As you can see below, sugar prices are starting to go "parabolic." Commodity rallies typically end with a big blow off and stories like this one by the mainstream financial media, questioning where the world will ever find enough sugar to meet demand.
click to enlarge
Sugar mania is running wild!
(Source: Barchart.com)
If you are an adventurous trader, you could initiate a long position and try to ride this spike up for as long as it goes. I personally do not have this stomach for this, having been burned one too many times on the inevitable reversal. Parabolic spikes rarely end quietly.
I hope that you, Dear Reader, played this trade better than I did. Since writing on March 1 that sugar could stage an impressive rally, my follow through trading was quite poor...to say the least.

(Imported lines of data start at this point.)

(** * HierarchicalContextBridge: scheduler, bridge, task graph and context layers

    A shallow embedding of the Python sources

      - [core/bridge_scheduler/global_bridge.py]
        (StateFlagManager, InstantTriggerCoordinator, GlobalBridgeScheduler),
      - [core/dag_scheduler/task_decomposer.py] (TaskNode, TaskDAG),
      - [core/context_manager/hierarchical_context.py]
        (ContextRecord, ContextLayer, HierarchicalContextManager),

    followed by the properties of the specification, each stated over these
    definitions.

    Conventions of the embedding.
      - A Python [dict] is an association list in insertion order; a write to
        an existing key replaces the value in place, a write to a new key
        appends.
      - Objects held in a dict are mutated in place in the source; here the
        dict entry is rewritten under the same key.
      - [datetime.now()] is an oracle [wall]: the [n]-th reading of the clock
        returns [wall n]; the state counts the readings made so far.  Times
        are integers (microseconds).
      - A call that may raise returns an [option] or carries a flag; the
        handler of the source is the [match] on it. *)

From Stdlib Require Import List String Ascii ZArith Arith Bool Lia Permutation.
From Stdlib Require Import DecimalString.
Import ListNotations.

Set Implicit Arguments.
Set Warnings "-register-all".
Local Open Scope string_scope.
Local Open Scope list_scope.

(* ================================================================== *)
(** * Python values and the fragment of [json] the scheduler uses *)
(* ================================================================== *)

Module Py.

(** Times, in microseconds. *)
Definition Time := Z.

(** The values an executor may return ([result: Any]).  [PObject] stands for
    an instance of a class that [json] has no encoder for (a [set], [bytes],
    a [datetime], a user class); it carries its emptiness for truth testing.
    Floats are left out. *)
Inductive pyval : Type :=
| PNone
| PBool (b : bool)
| PInt (z : Z)
| PStr (s : string)
| PList (l : list pyval)
| PDict (d : list (string * pyval))
| PObject (name : string) (empty : bool).

(** Truth value of an object, as [if x:] tests it. *)
Definition truthy (v : pyval) : bool :=
  match v with
  | PNone => false
  | PBool b => b
  | PInt z => negb (Z.eqb z 0)
  | PStr s => negb (String.eqb s "")
  | PList l => match l with [] => false | _ => true end
  | PDict d => match d with [] => false | _ => true end
  | PObject _ e => negb e
  end.

(** [json_ok v]: [json.dumps v] does not raise [TypeError]. *)
Fixpoint json_ok (v : pyval) : bool :=
  match v with
  | PList l => forallb json_ok l
  | PDict d => forallb (fun kv => json_ok (snd kv)) d
  | PObject _ _ => false
  | _ => true
  end.

Definition dquote : ascii := "034"%char.
Definition backslash : ascii := "092"%char.
Definition newline : ascii := "010"%char.

Definition str1 (c : ascii) : string := String c EmptyString.

Definition hex_digit (n : nat) : ascii :=
  nth n (list_ascii_of_string "0123456789abcdef") "0"%char.

(** [json.encoder.encode_basestring]: the escapes of a string written with
    [ensure_ascii=False]. *)
Definition json_escape (c : ascii) : string :=
  let n := nat_of_ascii c in
  if Nat.eqb n 34 then String backslash (str1 dquote)
  else if Nat.eqb n 92 then String backslash (str1 backslash)
  else if Nat.eqb n 10 then String backslash "n"
  else if Nat.eqb n 13 then String backslash "r"
  else if Nat.eqb n 9 then String backslash "t"
  else if Nat.eqb n 8 then String backslash "b"
  else if Nat.eqb n 12 then String backslash "f"
  else if Nat.ltb n 32
       then String backslash
              ("u00" ++ String (hex_digit (n / 16)) (str1 (hex_digit (n mod 16))))
  else str1 c.

Definition json_str (s : string) : string :=
  str1 dquote ++ concat "" (map json_escape (list_ascii_of_string s)) ++ str1 dquote.

Definition string_of_Z (z : Z) : string := NilZero.string_of_int (Z.to_int z).

Fixpoint spaces (n : nat) : string :=
  match n with O => "" | S k => " " ++ spaces k end.

(** Line break followed by the indentation of nesting depth [lvl]
    ([indent=2]). *)
Definition nl (lvl : nat) : string := str1 newline ++ spaces (2 * lvl).

(** The text [json.dumps(v, ensure_ascii=False, indent=2)] writes for an
    encodable [v]. *)
Fixpoint json_text (lvl : nat) (v : pyval) : string :=
  match v with
  | PNone => "null"
  | PBool true => "true"
  | PBool false => "false"
  | PInt z => string_of_Z z
  | PStr s => json_str s
  | PList [] => "[]"
  | PList l =>
      "[" ++ nl (S lvl)
          ++ concat ("," ++ nl (S lvl)) (map (json_text (S lvl)) l)
          ++ nl lvl ++ "]"
  | PDict [] => "{}"
  | PDict d =>
      "{" ++ nl (S lvl)
          ++ concat ("," ++ nl (S lvl))
               (map (fun kv => (json_str (fst kv) ++ ": " ++ json_text (S lvl) (snd kv))%string) d)
          ++ nl lvl ++ "}"
  | PObject _ _ => ""
  end.

(** [json.dumps]; [None] is the [TypeError] of a value with no encoder. *)
Definition json_dumps (v : pyval) : option string :=
  if json_ok v then Some (json_text 0 v) else None.

(** [needle in haystack] on strings. *)
Fixpoint contains (needle haystack : string) : bool :=
  if String.prefix needle haystack then true
  else match haystack with
       | EmptyString => false
       | String _ rest => contains needle rest
       end.

End Py.

(* ================================================================== *)
(** * [global_bridge.py]: data model *)
(* ================================================================== *)

Module GlobalBridge.
Import Py.

(** [class NodeState(Enum)]. *)
Inductive NodeState : Type :=
| IDLE | READY | EXECUTING | COMPLETED | FAILED | BLOCKED.

Definition NodeState_eqb (a b : NodeState) : bool :=
  match a, b with
  | IDLE, IDLE | READY, READY | EXECUTING, EXECUTING
  | COMPLETED, COMPLETED | FAILED, FAILED | BLOCKED, BLOCKED => true
  | _, _ => false
  end.

(** [NodeState.value]. *)
Definition state_value (st : NodeState) : string :=
  match st with
  | IDLE => "idle" | READY => "ready" | EXECUTING => "executing"
  | COMPLETED => "completed" | FAILED => "failed" | BLOCKED => "blocked"
  end.

(** [@dataclass ExecutionNode].  [execution_time] is held in microseconds. *)
Record ExecutionNode : Type := mkNode {
  id : string;
  role : string;
  task_id : string;
  state : NodeState;
  upstream_nodes : list string;
  downstream_nodes : list string;
  prompt : string;
  context_data : list (string * pyval);
  result : pyval;
  error : option string;
  execution_time : Z;
  created_at : Time;
  started_at : option Time;
  completed_at : option Time
}.

(** Attribute assignments [node.f = v]. *)
Definition set_state (v : NodeState) (n : ExecutionNode) : ExecutionNode :=
  mkNode (id n) (role n) (task_id n) v (upstream_nodes n) (downstream_nodes n)
         (prompt n) (context_data n) (result n) (error n) (execution_time n)
         (created_at n) (started_at n) (completed_at n).

Definition set_upstream_nodes (v : list string) (n : ExecutionNode) : ExecutionNode :=
  mkNode (id n) (role n) (task_id n) (state n) v (downstream_nodes n)
         (prompt n) (context_data n) (result n) (error n) (execution_time n)
         (created_at n) (started_at n) (completed_at n).

Definition set_downstream_nodes (v : list string) (n : ExecutionNode) : ExecutionNode :=
  mkNode (id n) (role n) (task_id n) (state n) (upstream_nodes n) v
         (prompt n) (context_data n) (result n) (error n) (execution_time n)
         (created_at n) (started_at n) (completed_at n).

Definition set_prompt (v : string) (n : ExecutionNode) : ExecutionNode :=
  mkNode (id n) (role n) (task_id n) (state n) (upstream_nodes n) (downstream_nodes n)
         v (context_data n) (result n) (error n) (execution_time n)
         (created_at n) (started_at n) (completed_at n).

Definition set_result (v : pyval) (n : ExecutionNode) : ExecutionNode :=
  mkNode (id n) (role n) (task_id n) (state n) (upstream_nodes n) (downstream_nodes n)
         (prompt n) (context_data n) v (error n) (execution_time n)
         (created_at n) (started_at n) (completed_at n).

Definition set_error (v : option string) (n : ExecutionNode) : ExecutionNode :=
  mkNode (id n) (role n) (task_id n) (state n) (upstream_nodes n) (downstream_nodes n)
         (prompt n) (context_data n) (result n) v (execution_time n)
         (created_at n) (started_at n) (completed_at n).

Definition set_execution_time (v : Z) (n : ExecutionNode) : ExecutionNode :=
  mkNode (id n) (role n) (task_id n) (state n) (upstream_nodes n) (downstream_nodes n)
         (prompt n) (context_data n) (result n) (error n) v
         (created_at n) (started_at n) (completed_at n).

Definition set_started_at (v : option Time) (n : ExecutionNode) : ExecutionNode :=
  mkNode (id n) (role n) (task_id n) (state n) (upstream_nodes n) (downstream_nodes n)
         (prompt n) (context_data n) (result n) (error n) (execution_time n)
         (created_at n) v (completed_at n).

Definition set_completed_at (v : option Time) (n : ExecutionNode) : ExecutionNode :=
  mkNode (id n) (role n) (task_id n) (state n) (upstream_nodes n) (downstream_nodes n)
         (prompt n) (context_data n) (result n) (error n) (execution_time n)
         (created_at n) (started_at n) v.

(** The values found in the dict of [ExecutionNode.to_dict]. *)
Inductive FieldValue : Type :=
| FStr (s : string)
| FIds (l : list string)
| FData (d : list (string * pyval))
| FAny (v : pyval)
| FOptStr (o : option string)
| FSeconds (micros : Z)
| FTime (t : Time)
| FOptTime (o : option Time).

(** [ExecutionNode.to_dict]: [asdict(self)] with ['state'] replaced by the
    state's value. *)
Definition to_dict (n : ExecutionNode) : list (string * FieldValue) :=
  [ ("id", FStr (id n));
    ("role", FStr (role n));
    ("task_id", FStr (task_id n));
    ("state", FStr (state_value (state n)));
    ("upstream_nodes", FIds (upstream_nodes n));
    ("downstream_nodes", FIds (downstream_nodes n));
    ("prompt", FStr (prompt n));
    ("context_data", FData (context_data n));
    ("result", FAny (result n));
    ("error", FOptStr (error n));
    ("execution_time", FSeconds (execution_time n));
    ("created_at", FTime (created_at n));
    ("started_at", FOptTime (started_at n));
    ("completed_at", FOptTime (completed_at n)) ].

(** [@dataclass BridgeRequest]. *)
Record BridgeRequest : Type := mkRequest {
  request_id : string;
  source_node : string;
  target_node : string;
  query : string;
  intent : string;
  scope : string;
  consent_token : string;
  timestamp : Time
}.

(** [@dataclass BridgeResponse]; [data] is [None] or a dict;
    [processing_time] is held in microseconds. *)
Record BridgeResponse : Type := mkResponse {
  resp_request_id : string;
  success : bool;
  data : option (list (string * FieldValue));
  source_namespaces : list string;
  processing_time : Z;
  resp_timestamp : Time
}.

(** The dict [_log_audit] appends. *)
Record AuditEntry : Type := mkAudit {
  audit_timestamp : Time;
  audit_request_id : string;
  audit_source : string;
  audit_target : string;
  audit_intent : string;
  audit_scope : string;
  decision : string;
  reason : string;
  audit_processing_time : Z
}.

(** What the loggers write at level info and above. *)
Inductive LogRecord : Type :=
| StateChange (node_id : string) (old_state new_state : NodeState)
| InstantTrigger (node_id : string)
| ListenerFailed.

(** The only callable this module ever hands to [add_listener]. *)
Inductive Callback : Type := OnStateChange.

(** A prompt generator reads the registered nodes and the node it writes for;
    [None] when it raises. *)
Definition PromptGenerator : Type :=
  list ExecutionNode -> ExecutionNode -> option string.

(** One [GlobalBridgeScheduler] with its [StateFlagManager] and its
    [InstantTriggerCoordinator].  [bridge_policies] is never read and is not
    represented. *)
Record Scheduler : Type := mkScheduler {
  nodes : list ExecutionNode;
  state_listeners : list (string * list Callback);
  prompt_generator : option PromptGenerator;
  audit_log : list AuditEntry;
  journal : list LogRecord;
  clock_reads : nat
}.

Definition with_nodes (v : list ExecutionNode) (s : Scheduler) : Scheduler :=
  mkScheduler v (state_listeners s) (prompt_generator s) (audit_log s)
              (journal s) (clock_reads s).

Definition with_listeners (v : list (string * list Callback)) (s : Scheduler) : Scheduler :=
  mkScheduler (nodes s) v (prompt_generator s) (audit_log s)
              (journal s) (clock_reads s).

Definition with_generator (v : option PromptGenerator) (s : Scheduler) : Scheduler :=
  mkScheduler (nodes s) (state_listeners s) v (audit_log s)
              (journal s) (clock_reads s).

Definition with_audit (v : list AuditEntry) (s : Scheduler) : Scheduler :=
  mkScheduler (nodes s) (state_listeners s) (prompt_generator s) v
              (journal s) (clock_reads s).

Ah well, if you missed this rally - be patient. We should get another shot at it - at least according to our favorite sugar guru Jim Rogers, who told Bloomberg:
"Sugar is certainly going to go much, much higher during the course of the bull market,” Jim Rogers, chairman of Rogers Holdings, said in an Aug. 6 interview in Singapore. “Sugar is still 70 percent below its all-time high and not many things in life are 70 percent below what they were in 1974. Sugar has a wonderful future."
What's the easiest way to invest in agriculture if you don't trade futures? Check out our recent piece: 5 Easy Ways to Invest in Sugar...And Other Agricultural Commodities.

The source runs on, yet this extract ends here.